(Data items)
+ + +
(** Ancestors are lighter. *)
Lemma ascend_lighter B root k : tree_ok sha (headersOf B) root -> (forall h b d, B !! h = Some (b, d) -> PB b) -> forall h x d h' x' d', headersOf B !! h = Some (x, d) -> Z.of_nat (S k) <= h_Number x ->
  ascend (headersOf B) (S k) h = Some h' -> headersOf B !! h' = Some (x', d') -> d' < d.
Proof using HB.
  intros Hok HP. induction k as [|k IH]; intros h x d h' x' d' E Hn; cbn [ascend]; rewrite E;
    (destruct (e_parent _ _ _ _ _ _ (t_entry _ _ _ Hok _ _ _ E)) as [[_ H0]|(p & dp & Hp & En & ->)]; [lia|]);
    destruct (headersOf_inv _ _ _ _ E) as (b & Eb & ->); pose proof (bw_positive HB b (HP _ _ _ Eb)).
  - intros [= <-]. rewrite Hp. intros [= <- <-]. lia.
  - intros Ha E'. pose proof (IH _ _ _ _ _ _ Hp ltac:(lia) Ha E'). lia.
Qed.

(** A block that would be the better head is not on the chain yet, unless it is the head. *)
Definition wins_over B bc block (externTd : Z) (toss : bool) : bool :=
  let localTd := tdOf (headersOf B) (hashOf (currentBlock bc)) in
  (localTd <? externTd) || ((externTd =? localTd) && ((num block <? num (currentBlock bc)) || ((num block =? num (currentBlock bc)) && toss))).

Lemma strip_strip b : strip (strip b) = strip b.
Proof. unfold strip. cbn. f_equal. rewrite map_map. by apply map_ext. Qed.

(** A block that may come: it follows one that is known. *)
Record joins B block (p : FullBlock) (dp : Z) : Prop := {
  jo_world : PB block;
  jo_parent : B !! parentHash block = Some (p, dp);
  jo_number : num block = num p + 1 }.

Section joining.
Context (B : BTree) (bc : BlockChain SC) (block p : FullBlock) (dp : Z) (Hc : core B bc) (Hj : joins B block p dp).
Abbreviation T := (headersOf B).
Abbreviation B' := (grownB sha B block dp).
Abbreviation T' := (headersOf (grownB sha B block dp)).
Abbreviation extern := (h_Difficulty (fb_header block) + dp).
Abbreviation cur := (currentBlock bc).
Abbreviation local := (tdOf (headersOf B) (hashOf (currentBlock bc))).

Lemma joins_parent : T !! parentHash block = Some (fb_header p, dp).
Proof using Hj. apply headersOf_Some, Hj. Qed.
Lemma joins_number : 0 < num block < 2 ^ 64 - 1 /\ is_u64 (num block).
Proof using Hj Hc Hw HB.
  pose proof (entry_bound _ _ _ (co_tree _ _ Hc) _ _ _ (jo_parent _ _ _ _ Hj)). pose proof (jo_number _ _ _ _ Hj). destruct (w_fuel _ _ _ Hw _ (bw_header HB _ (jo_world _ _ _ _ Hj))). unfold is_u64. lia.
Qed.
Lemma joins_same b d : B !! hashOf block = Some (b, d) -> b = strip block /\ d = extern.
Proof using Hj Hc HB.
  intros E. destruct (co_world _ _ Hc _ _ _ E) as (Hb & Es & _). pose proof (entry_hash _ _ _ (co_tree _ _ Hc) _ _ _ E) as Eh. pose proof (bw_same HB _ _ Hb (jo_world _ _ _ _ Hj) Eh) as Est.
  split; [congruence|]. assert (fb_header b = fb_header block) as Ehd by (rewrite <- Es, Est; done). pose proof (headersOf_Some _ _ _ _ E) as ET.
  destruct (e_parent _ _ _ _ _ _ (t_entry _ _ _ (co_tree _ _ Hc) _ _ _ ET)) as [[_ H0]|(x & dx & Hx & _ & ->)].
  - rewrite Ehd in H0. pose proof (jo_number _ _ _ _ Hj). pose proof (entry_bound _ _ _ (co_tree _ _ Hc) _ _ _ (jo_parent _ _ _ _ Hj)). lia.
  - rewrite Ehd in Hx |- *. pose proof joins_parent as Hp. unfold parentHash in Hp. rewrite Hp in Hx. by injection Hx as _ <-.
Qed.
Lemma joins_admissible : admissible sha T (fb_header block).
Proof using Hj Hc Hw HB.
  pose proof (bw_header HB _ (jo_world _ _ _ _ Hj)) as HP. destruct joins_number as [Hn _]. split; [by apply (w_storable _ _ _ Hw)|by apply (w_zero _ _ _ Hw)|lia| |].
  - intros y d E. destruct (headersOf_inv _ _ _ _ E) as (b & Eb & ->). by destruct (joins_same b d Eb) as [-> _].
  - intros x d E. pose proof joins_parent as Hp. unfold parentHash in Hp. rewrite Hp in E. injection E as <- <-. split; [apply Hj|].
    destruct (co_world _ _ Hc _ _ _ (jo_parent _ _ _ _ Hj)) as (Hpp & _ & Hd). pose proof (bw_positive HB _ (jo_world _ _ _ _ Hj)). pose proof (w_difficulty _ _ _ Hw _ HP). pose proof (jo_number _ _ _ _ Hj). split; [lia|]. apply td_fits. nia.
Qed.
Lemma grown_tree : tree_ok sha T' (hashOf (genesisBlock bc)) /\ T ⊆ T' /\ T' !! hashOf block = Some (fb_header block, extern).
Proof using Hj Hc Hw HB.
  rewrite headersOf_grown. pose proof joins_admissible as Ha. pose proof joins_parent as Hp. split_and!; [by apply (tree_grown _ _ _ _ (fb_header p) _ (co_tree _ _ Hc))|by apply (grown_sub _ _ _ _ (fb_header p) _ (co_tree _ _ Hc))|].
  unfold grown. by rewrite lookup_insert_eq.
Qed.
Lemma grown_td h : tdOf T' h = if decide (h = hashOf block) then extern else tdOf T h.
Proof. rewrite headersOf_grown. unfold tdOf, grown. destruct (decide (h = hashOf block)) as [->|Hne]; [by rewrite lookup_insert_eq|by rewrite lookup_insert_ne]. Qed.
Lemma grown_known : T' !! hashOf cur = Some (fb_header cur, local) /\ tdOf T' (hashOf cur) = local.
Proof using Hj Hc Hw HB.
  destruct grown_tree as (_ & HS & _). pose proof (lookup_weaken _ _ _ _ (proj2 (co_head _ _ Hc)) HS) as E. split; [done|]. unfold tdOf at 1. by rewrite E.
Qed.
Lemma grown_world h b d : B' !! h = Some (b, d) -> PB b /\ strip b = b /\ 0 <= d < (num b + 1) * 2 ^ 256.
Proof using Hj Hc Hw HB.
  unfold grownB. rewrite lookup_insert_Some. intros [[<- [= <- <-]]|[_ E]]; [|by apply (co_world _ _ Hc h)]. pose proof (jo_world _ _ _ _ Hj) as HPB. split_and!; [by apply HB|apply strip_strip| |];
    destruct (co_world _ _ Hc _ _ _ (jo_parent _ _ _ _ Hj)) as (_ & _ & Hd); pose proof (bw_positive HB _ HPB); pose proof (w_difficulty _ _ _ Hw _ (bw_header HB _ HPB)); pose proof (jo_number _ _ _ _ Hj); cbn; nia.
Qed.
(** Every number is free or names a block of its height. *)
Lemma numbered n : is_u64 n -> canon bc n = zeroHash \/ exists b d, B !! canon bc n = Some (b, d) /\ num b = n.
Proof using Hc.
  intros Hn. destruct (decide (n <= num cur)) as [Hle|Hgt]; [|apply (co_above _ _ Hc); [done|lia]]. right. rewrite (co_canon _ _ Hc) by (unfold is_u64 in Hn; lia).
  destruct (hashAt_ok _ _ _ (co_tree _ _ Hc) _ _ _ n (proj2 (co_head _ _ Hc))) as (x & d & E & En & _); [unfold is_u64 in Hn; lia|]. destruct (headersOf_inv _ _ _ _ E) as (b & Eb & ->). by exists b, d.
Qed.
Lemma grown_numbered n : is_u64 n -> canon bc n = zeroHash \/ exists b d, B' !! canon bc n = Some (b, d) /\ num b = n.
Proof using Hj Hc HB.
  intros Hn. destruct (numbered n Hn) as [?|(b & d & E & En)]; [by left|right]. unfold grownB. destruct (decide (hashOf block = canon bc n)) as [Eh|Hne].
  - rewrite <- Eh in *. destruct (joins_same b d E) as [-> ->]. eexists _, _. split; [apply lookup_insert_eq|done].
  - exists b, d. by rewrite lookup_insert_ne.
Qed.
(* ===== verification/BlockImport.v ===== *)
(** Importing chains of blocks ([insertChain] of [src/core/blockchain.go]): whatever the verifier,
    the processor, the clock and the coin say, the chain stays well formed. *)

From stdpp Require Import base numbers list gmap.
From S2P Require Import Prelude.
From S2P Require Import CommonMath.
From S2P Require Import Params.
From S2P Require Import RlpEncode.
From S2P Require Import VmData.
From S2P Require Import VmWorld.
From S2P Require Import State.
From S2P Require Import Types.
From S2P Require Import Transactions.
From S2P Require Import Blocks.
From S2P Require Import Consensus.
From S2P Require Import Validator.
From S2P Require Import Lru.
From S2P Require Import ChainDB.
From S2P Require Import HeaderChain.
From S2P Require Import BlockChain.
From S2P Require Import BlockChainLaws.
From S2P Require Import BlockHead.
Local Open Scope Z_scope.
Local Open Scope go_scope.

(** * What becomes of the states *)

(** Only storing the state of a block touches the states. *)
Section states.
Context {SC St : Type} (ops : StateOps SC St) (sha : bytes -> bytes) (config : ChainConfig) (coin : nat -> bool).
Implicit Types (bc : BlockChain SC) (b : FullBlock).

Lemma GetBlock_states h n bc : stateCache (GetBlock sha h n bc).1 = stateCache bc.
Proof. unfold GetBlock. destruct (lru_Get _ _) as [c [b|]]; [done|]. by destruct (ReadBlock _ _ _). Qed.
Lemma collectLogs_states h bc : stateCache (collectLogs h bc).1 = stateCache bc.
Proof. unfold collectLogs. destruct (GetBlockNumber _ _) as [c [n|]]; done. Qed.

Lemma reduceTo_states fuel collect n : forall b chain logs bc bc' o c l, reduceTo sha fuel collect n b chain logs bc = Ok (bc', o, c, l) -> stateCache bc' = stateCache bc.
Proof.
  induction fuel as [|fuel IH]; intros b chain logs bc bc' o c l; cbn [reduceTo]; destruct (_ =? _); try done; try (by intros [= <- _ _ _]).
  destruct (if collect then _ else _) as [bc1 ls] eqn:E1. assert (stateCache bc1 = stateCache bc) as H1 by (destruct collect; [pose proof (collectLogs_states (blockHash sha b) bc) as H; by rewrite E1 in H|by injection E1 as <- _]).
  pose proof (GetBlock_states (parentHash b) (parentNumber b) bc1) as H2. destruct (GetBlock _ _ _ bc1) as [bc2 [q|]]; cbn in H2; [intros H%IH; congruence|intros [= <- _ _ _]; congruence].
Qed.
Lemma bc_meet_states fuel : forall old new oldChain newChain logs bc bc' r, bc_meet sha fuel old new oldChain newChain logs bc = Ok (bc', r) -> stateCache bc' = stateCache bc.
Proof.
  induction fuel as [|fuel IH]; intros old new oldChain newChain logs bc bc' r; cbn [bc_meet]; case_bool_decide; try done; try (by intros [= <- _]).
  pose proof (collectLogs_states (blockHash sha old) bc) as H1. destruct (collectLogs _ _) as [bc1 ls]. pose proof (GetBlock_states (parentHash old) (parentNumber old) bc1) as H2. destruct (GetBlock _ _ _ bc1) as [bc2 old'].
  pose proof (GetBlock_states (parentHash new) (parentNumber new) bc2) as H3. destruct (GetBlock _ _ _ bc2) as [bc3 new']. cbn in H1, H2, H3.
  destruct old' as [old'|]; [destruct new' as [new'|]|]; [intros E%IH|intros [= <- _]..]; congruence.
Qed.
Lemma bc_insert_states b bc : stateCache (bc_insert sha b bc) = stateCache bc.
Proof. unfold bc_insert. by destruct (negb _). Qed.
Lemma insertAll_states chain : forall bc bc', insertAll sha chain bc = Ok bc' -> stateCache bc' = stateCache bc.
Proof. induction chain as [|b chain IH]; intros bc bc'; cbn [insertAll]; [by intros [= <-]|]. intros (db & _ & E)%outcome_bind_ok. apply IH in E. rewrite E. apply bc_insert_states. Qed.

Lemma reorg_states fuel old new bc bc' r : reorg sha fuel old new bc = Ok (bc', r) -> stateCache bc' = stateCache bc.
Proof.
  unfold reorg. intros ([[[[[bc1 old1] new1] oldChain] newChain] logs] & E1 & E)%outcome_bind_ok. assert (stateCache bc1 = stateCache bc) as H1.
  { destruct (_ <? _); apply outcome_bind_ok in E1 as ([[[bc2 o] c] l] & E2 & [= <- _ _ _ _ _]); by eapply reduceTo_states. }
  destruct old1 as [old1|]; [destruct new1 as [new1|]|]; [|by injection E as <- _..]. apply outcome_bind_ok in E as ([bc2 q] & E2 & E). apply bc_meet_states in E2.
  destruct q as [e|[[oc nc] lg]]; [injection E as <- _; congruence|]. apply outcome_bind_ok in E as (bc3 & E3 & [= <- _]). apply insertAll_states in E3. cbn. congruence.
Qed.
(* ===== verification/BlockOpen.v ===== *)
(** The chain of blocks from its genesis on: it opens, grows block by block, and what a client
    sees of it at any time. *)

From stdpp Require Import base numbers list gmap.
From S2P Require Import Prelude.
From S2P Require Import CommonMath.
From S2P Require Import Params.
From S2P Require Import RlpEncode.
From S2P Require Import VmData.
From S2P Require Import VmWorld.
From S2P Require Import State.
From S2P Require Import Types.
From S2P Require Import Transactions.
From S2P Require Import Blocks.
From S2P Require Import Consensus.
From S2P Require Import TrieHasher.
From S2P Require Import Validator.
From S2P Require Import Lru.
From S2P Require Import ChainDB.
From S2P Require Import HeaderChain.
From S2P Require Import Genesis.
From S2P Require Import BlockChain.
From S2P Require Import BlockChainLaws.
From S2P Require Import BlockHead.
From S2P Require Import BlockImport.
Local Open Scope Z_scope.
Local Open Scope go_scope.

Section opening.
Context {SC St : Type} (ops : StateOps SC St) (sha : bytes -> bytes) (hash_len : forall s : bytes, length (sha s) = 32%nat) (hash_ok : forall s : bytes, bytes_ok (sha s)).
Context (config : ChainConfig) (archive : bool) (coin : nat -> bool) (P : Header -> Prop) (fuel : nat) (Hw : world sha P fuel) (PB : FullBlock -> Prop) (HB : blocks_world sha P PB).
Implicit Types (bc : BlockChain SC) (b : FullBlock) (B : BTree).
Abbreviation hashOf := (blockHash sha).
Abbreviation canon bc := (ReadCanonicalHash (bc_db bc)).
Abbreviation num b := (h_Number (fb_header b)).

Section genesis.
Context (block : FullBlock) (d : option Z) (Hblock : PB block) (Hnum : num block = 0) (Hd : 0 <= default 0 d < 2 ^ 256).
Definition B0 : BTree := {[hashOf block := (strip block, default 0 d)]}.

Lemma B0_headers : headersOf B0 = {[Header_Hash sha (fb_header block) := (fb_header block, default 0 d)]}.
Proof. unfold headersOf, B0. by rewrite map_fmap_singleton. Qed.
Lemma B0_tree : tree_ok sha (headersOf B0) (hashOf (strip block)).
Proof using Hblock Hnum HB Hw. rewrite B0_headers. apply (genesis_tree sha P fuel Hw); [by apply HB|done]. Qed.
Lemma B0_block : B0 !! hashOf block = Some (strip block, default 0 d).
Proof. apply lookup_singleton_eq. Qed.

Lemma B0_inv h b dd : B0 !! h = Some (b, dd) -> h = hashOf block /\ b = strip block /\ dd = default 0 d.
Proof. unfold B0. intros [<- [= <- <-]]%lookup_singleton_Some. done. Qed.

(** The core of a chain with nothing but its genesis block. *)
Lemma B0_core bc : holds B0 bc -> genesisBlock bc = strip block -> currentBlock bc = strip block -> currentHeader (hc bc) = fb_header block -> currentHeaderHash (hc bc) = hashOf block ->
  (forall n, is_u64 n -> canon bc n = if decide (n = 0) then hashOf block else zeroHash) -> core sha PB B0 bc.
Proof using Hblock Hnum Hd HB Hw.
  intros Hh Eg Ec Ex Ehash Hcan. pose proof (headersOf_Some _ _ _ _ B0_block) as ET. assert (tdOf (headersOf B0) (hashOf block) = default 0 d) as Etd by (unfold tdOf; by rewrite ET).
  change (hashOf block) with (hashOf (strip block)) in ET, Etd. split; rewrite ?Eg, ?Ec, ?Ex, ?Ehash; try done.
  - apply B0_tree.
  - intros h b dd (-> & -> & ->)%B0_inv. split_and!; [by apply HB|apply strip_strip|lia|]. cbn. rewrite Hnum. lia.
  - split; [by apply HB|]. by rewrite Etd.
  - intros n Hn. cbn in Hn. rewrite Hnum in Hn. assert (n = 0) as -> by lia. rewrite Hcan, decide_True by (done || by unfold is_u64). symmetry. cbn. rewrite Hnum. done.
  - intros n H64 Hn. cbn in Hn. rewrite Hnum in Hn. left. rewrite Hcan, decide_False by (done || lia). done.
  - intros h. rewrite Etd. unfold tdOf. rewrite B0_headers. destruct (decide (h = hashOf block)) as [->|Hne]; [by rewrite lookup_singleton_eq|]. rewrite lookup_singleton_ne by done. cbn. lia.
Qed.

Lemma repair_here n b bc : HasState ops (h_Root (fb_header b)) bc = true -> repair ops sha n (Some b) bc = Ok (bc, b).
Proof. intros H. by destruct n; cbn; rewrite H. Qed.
+ + +
**WORK REQUIRED**
From the line holding "Proof using HB." to the line holding "(** A block that may", inclusive, restate each line above exactly as written.

**EXERCISE OUTPUT**
Proof using HB.
  intros Hok HP. induction k as [|k IH]; intros h x d h' x' d' E Hn; cbn [ascend]; rewrite E;
    (destruct (e_parent _ _ _ _ _ _ (t_entry _ _ _ Hok _ _ _ E)) as [[_ H0]|(p & dp & Hp & En & ->)]; [lia|]);
    destruct (headersOf_inv _ _ _ _ E) as (b & Eb & ->); pose proof (bw_positive HB b (HP _ _ _ Eb)).
  - intros [= <-]. rewrite Hp. intros [= <- <-]. lia.
  - intros Ha E'. pose proof (IH _ _ _ _ _ _ Hp ltac:(lia) Ha E'). lia.
Qed.

(** A block that would be the better head is not on the chain yet, unless it is the head. *)
Definition wins_over B bc block (externTd : Z) (toss : bool) : bool :=
  let localTd := tdOf (headersOf B) (hashOf (currentBlock bc)) in
  (localTd <? externTd) || ((externTd =? localTd) && ((num block <? num (currentBlock bc)) || ((num block =? num (currentBlock bc)) && toss))).

Lemma strip_strip b : strip (strip b) = strip b.
Proof. unfold strip. cbn. f_equal. rewrite map_map. by apply map_ext. Qed.

(** A block that may come: it follows one that is known. *)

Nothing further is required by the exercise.